In one embodiment, the system is a Quantized Federated Learning system with Buffered Aggregation (QAFeL).
In one embodiment, the client device includes an unbiased quantizer configured to generate a quantized difference for the model of the at least one client device and the hidden state model.
In one embodiment, the quantizer compresses updates to the hidden state model including a function with a compression parameter, and an internal randomness parameter, the function configured to reduce trained dataset updates to a quantized set of data updates.
In one embodiment, aggregating model updates in the buffer includes determining quantized model updates, the quantized model updates providing training feedback for the local model and hidden state model.
In one embodiment, the global update includes updating a server model on the server device based on aggregated training updates received for the hidden state model from at least one client device.
In one embodiment, the at least one client device performs a gossiped and quantized communication of hidden state model updates to at least one additional node.
Another embodiment is directed to a method for bidirectional quantized communication and buffered aggregation including receiving, by a client device, a hidden state model, the hidden state model based on a server device model. The method also includes training, by the client device, a local model to determine updates for the local model. The method also includes receiving, by client device, a request to transmit updates determined for the local model of the client device, and generating, by the client device, a quantized difference for the local model and the hidden state model. The method also includes transmitting, by the client device, a quantized difference to the server device.
In one embodiment, the model is a Quantized Federated Learning Model with Buffered Aggregation (QAFeL).
In one embodiment, generating a quantized difference is performed by an unbiased quantizer for the client device configured to perform a gossiped and quantized communication of hidden state model updates to at least one additional node.
Another embodiment is directed to a method for gossiped and quantized communication and learning. The method includes sampling, by a client device, at least one neighboring client device, wherein sampling includes a request for the at least one neighboring client device to update a local model of the at least one neighboring client device using a hidden state model. The method also includes receiving, by the client device, a quantized difference for the local model of the at least one neighboring client device, and aggregating, by the client device, model updates in a buffer. The method also includes performing, by the client device, a global update on a client model using model updates from the at least one neighboring client device in the buffer, and updating, by the client device, the hidden state model of the client device using the client model. The method also includes transmitting, by the client device, a hidden state model update to the at least one neighboring client device, wherein the client device performs a gossiped and quantized communication of hidden state model updates to the at least one neighboring client device.
Other aspects, features, and techniques will be apparent to one skilled in the relevant art in view of the following detailed description of the embodiments.
The application file contains at least one drawing executed in color. Copies of this patent or patent application publication with color drawing(s) will be provided by the Office upon request and payment of the necessary fee.

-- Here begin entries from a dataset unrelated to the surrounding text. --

(** X25. For an ASCII input: the chat form does nothing when the input is
    blank or no user id is known. Otherwise it appends the user's message to the transcript at
    once, clears the input and the error, raises [isLoading], and sends
    [POST /api/chat] with the input as typed (not trimmed) and with the
    conversation id exactly when one is known. *)
Theorem chat_submit (user_id : option string) (s : Chat.State) :
  is_ascii (Chat.input s) = true ->
  (Chat.handleSubmit user_id s = None
   <-> blank (Chat.input s) = true \/ user_id = None \/ user_id = Some "")
  /\ forall req s', Chat.handleSubmit user_id s = Some (req, s') ->
       Chat.messages s' = Chat.messages s ++ [Chat.mkMessage Chat.user (Chat.input s)]
       /\ Chat.input s' = ""
       /\ Chat.isLoading s' = true
       /\ Chat.error s' = None
       /\ Chat.conversationId s' = Chat.conversationId s
       /\ fetch_method req = POST
       /\ fetch_url req = "/api/chat"
       /\ fetch_body req =
            Some (Js.JObj
                    (("message", Js.JStr (Chat.input s))
                     :: match Chat.conversationId s with
                        | Some c => if String.eqb c "" then []
                                    else [("conversation_id", Js.JStr c)]
                        | None => []
                        end)).
Proof.
  intros _. unfold Chat.handleSubmit. simpl.
  destruct (String.eqb (trim (Chat.input s)) "") eqn:He; simpl.
  - apply String.eqb_eq, trim_empty in He. split.
    + split; [intros _; left; exact He | reflexivity].
    + intros req s' [=].
  - assert (Hnb : blank (Chat.input s) = false).
    { destruct (blank (Chat.input s)) eqn:Hb; [|reflexivity].
      apply trim_empty in Hb. rewrite Hb in He. discriminate. }
    destruct user_id as [uid|]; simpl.
    + destruct (String.eqb uid "") eqn:Hu; simpl.
      * apply String.eqb_eq in Hu as ->. split.
        -- split; [intros _; right; right; reflexivity | reflexivity].
        -- intros req s' [=].
      * apply String.eqb_neq in Hu. split.
        -- split; [discriminate|].
           intros [Hb | [[=] | [= ->]]]; [congruence | contradiction].
        -- intros req s' [= <- <-]. simpl. repeat split.
           unfold Chat.requestBody, Js.object. simpl.
           destruct (Chat.conversationId s) as [c|]; simpl; [|reflexivity].
           destruct (String.eqb c ""); reflexivity.
    + split.
      * split; [intros _; right; left; reflexivity | reflexivity].
      * intros req s' [=].
Qed.

Lemma chat_submit_witness :
  let s := Chat.mkState [] " show my tasks " false (Some "old error") (Some "c1") in
  is_ascii (Chat.input s) = true
  /\ forall req s', Chat.handleSubmit (Some "1") s = Some (req, s') ->
       Chat.messages s' = [Chat.mkMessage Chat.user " show my tasks "]
       /\ Chat.input s' = ""
       /\ fetch_body req =
            Some (Js.JObj [("message", Js.JStr " show my tasks ");
                           ("conversation_id", Js.JStr "c1")]).
Proof.
  intros s.
  assert (Hi : is_ascii (Chat.input s) = true) by reflexivity.
  destruct (chat_submit (Some "1") s Hi) as [_ Hsome].
  split; [exact Hi|].
  intros req s' Hsub.
  destruct (Hsome req s' Hsub) as (Hm & Hin & _ & _ & _ & _ & _ & Hb).
  split; [exact Hm|]. split; [exact Hin | exact Hb].
Defined.

(** X26. However the chat request ends, [isLoading] returns to false and
    the transcript only grows: the user's message stays even when the
    request fails. A reply appends the assistant's message and stores its
    conversation id, which the next submit sends along (when non-empty); a
    failure leaves transcript and conversation id alone and shows the
    response's [detail], the fixed fallback text, or the exception's
    message. *)
Theorem chat_exchange (uid : string) (s s1 : Chat.State) (req : FetchRequest)
    (r : Chat.FetchResult) :
  Chat.handleSubmit (Some uid) s = Some (req, s1) ->
  let s2 := Chat.settle r s1 in
  Chat.isLoading s2 = false
  /\ (exists more,
        Chat.messages s2
        = Chat.messages s ++ Chat.mkMessage Chat.user (Chat.input s) :: more
        /\ more = match r with
                  | Chat.Ok response _ => [Chat.mkMessage Chat.assistant response]
                  | _ => []
                  end)
  /\ Chat.conversationId s2 =
       match r with
       | Chat.Ok _ c => Some c
       | _ => Chat.conversationId s
       end
  /\ Chat.error s2 =
       match r with
       | Chat.Ok _ _ => None
       | Chat.NotOk (Some detail) =>
           Some (if String.eqb detail "" then "Failed to get a response from the chatbot."
                 else detail)
       | Chat.NotOk None => Some "Failed to get a response from the chatbot."
       | Chat.Threw message => Some message
       end.
Proof.
  intros Hsub.
  destruct (chat_submit_shape (Some uid) s req s1 Hsub) as (Hm & Hl & He & Hc).
  cbv zeta. destruct r as [msg|[detail|]|resp cid]; simpl; rewrite ?Hm, ?He, ?Hc.
  - split; [reflexivity|]. split; [exists []; split; reflexivity|]. split; reflexivity.
  - split; [reflexivity|]. split; [exists []; split; reflexivity|].
    split; [reflexivity|]. destruct (String.eqb detail ""); reflexivity.
  - split; [reflexivity|]. split; [exists []; split; reflexivity|]. split; reflexivity.
  - split; [reflexivity|]. split; [|split; reflexivity].
    eexists. split; [|reflexivity]. now rewrite <- app_assoc.
Qed.

Lemma chat_exchange_witness :
  let s := Chat.mkState [] "Add a task to buy milk" false None None in
  let s1 := Chat.mkState [Chat.mkMessage Chat.user "Add a task to buy milk"] ""
              true None None in
  exists req,
    Chat.handleSubmit (Some "1") s = Some (req, s1)
    /\ Chat.isLoading (Chat.settle (Chat.Ok "Done." "c1") s1) = false
    /\ Chat.messages (Chat.settle (Chat.Ok "Done." "c1") s1)
       = [Chat.mkMessage Chat.user "Add a task to buy milk";
          Chat.mkMessage Chat.assistant "Done."]
    /\ Chat.conversationId (Chat.settle (Chat.Ok "Done." "c1") s1) = Some "c1".
Proof.
  intros s s1. eexists.
  assert (Hsub : Chat.handleSubmit (Some "1") s = Some (_, s1)) by reflexivity.
  split; [exact Hsub|].
  destruct (chat_exchange "1" s s1 _ (Chat.Ok "Done." "c1") Hsub)
    as (Hl & (more & Hm & ->) & Hc & _).
  split; [exact Hl|]. split; [exact Hm | exact Hc].
Defined.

The features, objects, and advantages of the present disclosure will become more apparent from the detailed description set forth below when taken in conjunction with the drawings in which like reference characters identify correspondingly throughout and wherein:
One aspect of the disclosure is directed to machine learning including systems and methods for machine communication. In one embodiment, processes and configurations are provided for bidirectional quantized communication for asynchronous federated learning and buffered aggregation. Operations and configurations discussed herein improve machine communication and performance of machine learning operations. Embodiments are directed to Quantized Asynchronous Federated Learning (QAFeL), with a quantization scheme that establishes a shared “hidden” state between the server and clients, and that is continuously updated through quantized updates. The shared hidden state may be model shared between a server device and client devices, and may operate as a reference for updating a global model. The hidden model may be referred to herein as a client background model. Systems and processes according to embodiments provide high precision while significantly reducing the data transmitted during client-server interactions. In addition, systems and processes discussed herein provide theoretical convergence guarantees for asynchronous Federated Learning (FL) with quantized communications and buffered aggregation, in both directions of server-to-client and client-to-server.
According to embodiments, systems may be configured for distributed learning and federated learning, where the data may be kept at users and a global model is trained by communicating the models trained at each node or the gradients calculated at each node. Embodiments improve communication among the nodes, between clients and with one of more server devices (e.g., cloud). Embodiments provide solutions to the large communication bandwidth required for communication, the bandwidth requirement may be a bottleneck to conventional systems. Embodiments may address communication bottlenecks in a system by introducing a quantization method and system that can be used to reduce the transmitted bits while maintaining performance for a system.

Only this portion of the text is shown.